(* ===== verification/Booking.v ===== *)
(** * Booking tokens (pkg/booking/booking.go)

    Minting, buying and expiring booking tokens through the TTM account of the
    bot, and reading them from the BookingToken contract.  The contract's read
    methods, its log parsers and the wait between two polls are the class
    [BookingToken]; the transactions are those of [TtmAccounts]. *)
From S2P Require Import Prelude Cache TtmAccounts.
From Stdlib Require Import Ascii.
From Stdlib Require String.

#[local] Open Scope Z_scope.

Definition errEmptyURI : error := Sentinel "booking.errEmptyURI".
Definition errNegativeTokenID : error :=
  Errorf "tokenID must be a positive integer (>= 0)".
Definition ErrReservationPriceMismatch : error :=
  Errorf "reserved token %s has price %s (paymentToken %s) but expected %s (paymentToken %s)".
Definition ErrTokenNotVisible : error :=
  Errorf "token %s (price %s, paymentToken %s) not visible on local RPC node after %d attempts".

Definition zeroAddr : Z := 0.

(** The booking statuses of the contract. *)
Definition StatusUnspecified : Z := 0.
Definition StatusReserved : Z := 1.
Definition StatusReservationExpired : Z := 2.
Definition StatusBought : Z := 3.
Definition StatusCancelled : Z := 4.

Record CancellationReasons := {
  CancellationReason : Z;
  CancellationVersion : Z;
  RejectionReason : Z;
  RejectionVersion : Z;
  CounterReason : Z;
  CounterVersion : Z;
  WithdrawalReason : Z;
  WithdrawalVersion : Z
}.

Definition CancellationProposalStatusNoProposal : Z := 0.
Definition CancellationProposalStatusPending : Z := 1.
Definition CancellationProposalStatusRejected : Z := 2.
Definition CancellationProposalStatusWithdrawn : Z := 3.
Definition CancellationProposalStatusFinalized : Z := 4.

Record CancellationProposal := {
  prop_Status : Z;
  RefundAmount : Z;
  InitialProposer : Z;
  CurrentProposer : Z;
  OwnerAccepted : bool;
  SupplierAccepted : bool;
  TimesCountered : Z;
  TimesRejected : Z
}.

(** [strings.TrimSpace(s) == ""]: every rune of the UTF-8 string is a space. *)
Fixpoint all_space (s : list Z) : bool :=
  match s with
  | [] => true
  | c :: s =>
      if ((9 <=? c) && (c <=? 13)) || (c =? 32) then all_space s
      else match s with
           | d :: s2 =>
               if (c =? 0xC2) && ((d =? 0x85) || (d =? 0xA0)) then all_space s2
               else match s2 with
                    | e :: s3 =>
                        if ((c =? 0xE1) && (d =? 0x9A) && (e =? 0x80))
                           || ((c =? 0xE2) && (d =? 0x80)
                               && (((0x80 <=? e) && (e <=? 0x8A)) || (e =? 0xA8) || (e =? 0xA9)
                                   || (e =? 0xAF)))
                           || ((c =? 0xE2) && (d =? 0x81) && (e =? 0x9F))
                           || ((c =? 0xE3) && (d =? 0x80) && (e =? 0x80))
                        then all_space s3 else false
                    | [] => false
                    end
           | [] => false
           end
  end.

Definition is_blank (s : string) : bool :=
  all_space ((λ c, Z.of_nat (nat_of_ascii c)) <$> String.list_ascii_of_string s).

(** The BookingToken contract; [block] is a block number, or the latest. *)
Class BookingToken (W L : Type) := {
  GetReservationPrice : Z → M W (Z * Z);               (* price, payment token *)
  bt_GetBookingStatus : option Z → Z → M W Z;
  bt_IsCancellable : option Z → Z → M W bool;
  bt_GetCancellationReasons : option Z → Z → M W CancellationReasons;
  bt_GetCancellationProposal : option Z → Z → M W CancellationProposal;
  TransactionReceipt : Z → M W (option (Receipt L));
  ParseTokenReserved : L → option Z;
  ParseCancellationReasons : L → option CancellationReasons;
  (** [select] between [ctx.Done()] and the retry delay. *)
  ctx_or_delay : M W (option error)
}.

Section Booking.
Context `{Chain W B Opts PrivateKey Tx L} {C : Type} `{!LruCache Z B C} `{!BookingToken W L}.
Variable revertABIs : list (list AbiError).
Variable transactOpts : Opts.
Variable minterTTMAccountAddress : Z.
Variable tokenVisibleMaxAttempts : Z.

Abbreviation state := (service W C).

Definition first_log {A} (parse : L → option A) (logs : list L) : option A :=
  list.head (omap parse logs).

Definition MintBookingToken (reservedFor : Z) (uri : string)
    (expirationTimestamp price paymentToken offChainPaymentCurrency : Z) (isCancellable : bool)
    : M state (Receipt L * Z) :=
  if is_blank uri then throwS errEmptyURI else
  receipt ← wrapS "mint reservedFor %s (price %s): %w"
    (TtmAccounts.MintBookingToken revertABIs transactOpts minterTTMAccountAddress reservedFor uri
       expirationTimestamp price paymentToken offChainPaymentCurrency isCancellable);
  match first_log ParseTokenReserved (rec_Logs receipt) with
  | Some tokenId => retS (receipt, tokenId)
  | None => throwS (Errorf "failed to parse TokenReserved event from tx receipt logs (txID: %s)")
  end.

(** [pollTokenVisible], with [attempts] left. *)
Fixpoint pollTokenVisible (tokenID expectedPrice expectedPaymentToken : Z) (attempts : nat)
    : M state unit :=
  match attempts with
  | O => throwS ErrTokenNotVisible
  | S more =>
      reservation ← attempt (chain (GetReservationPrice tokenID));
      let retry :=
        match more with
        | O => throwS ErrTokenNotVisible
        | S _ =>
            stop ← chain ctx_or_delay;
            match stop with
            | Some e => throwS e
            | None => pollTokenVisible tokenID expectedPrice expectedPaymentToken more
            end
        end in
      match reservation with
      | inl (price, paymentToken) =>
          if negb (price =? 0) || negb (paymentToken =? zeroAddr) then
            if (price =? expectedPrice) && (paymentToken =? expectedPaymentToken)
            then retS tt
            else throwS ErrReservationPriceMismatch
          else retry
      | inr _ => retry
      end
  end.

Definition waitForTokenVisible (tokenID expectedPrice expectedPaymentToken : Z) : M state unit :=
  pollTokenVisible tokenID expectedPrice expectedPaymentToken (Z.to_nat tokenVisibleMaxAttempts).

Definition BuyBookingToken (tokenID price paymentToken : Z) : M state (Receipt L) :=
  if tokenID <? 0 then throwS errNegativeTokenID else
  wrapS "buy tokenID %s: %w" (waitForTokenVisible tokenID price paymentToken) ;;
  wrapS "buy tokenID %s (price %s, paymentToken %s): %w"
    (TtmAccounts.BuyBookingToken revertABIs transactOpts minterTTMAccountAddress tokenID price
       paymentToken).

* _What to do_
An exact copy of the lines above, from the one containing "Definition CancellationProposalStatusFinalized : Z" through the one containing "if (c =? 0xC2)", is the whole of the answer.

* _Task output_
Definition CancellationProposalStatusFinalized : Z := 4.

Record CancellationProposal := {
  prop_Status : Z;
  RefundAmount : Z;
  InitialProposer : Z;
  CurrentProposer : Z;
  OwnerAccepted : bool;
  SupplierAccepted : bool;
  TimesCountered : Z;
  TimesRejected : Z
}.

(** [strings.TrimSpace(s) == ""]: every rune of the UTF-8 string is a space. *)
Fixpoint all_space (s : list Z) : bool :=
  match s with
  | [] => true
  | c :: s =>
      if ((9 <=? c) && (c <=? 13)) || (c =? 32) then all_space s
      else match s with
           | d :: s2 =>
               if (c =? 0xC2) && ((d =? 0x85) || (d =? 0xA0)) then all_space s2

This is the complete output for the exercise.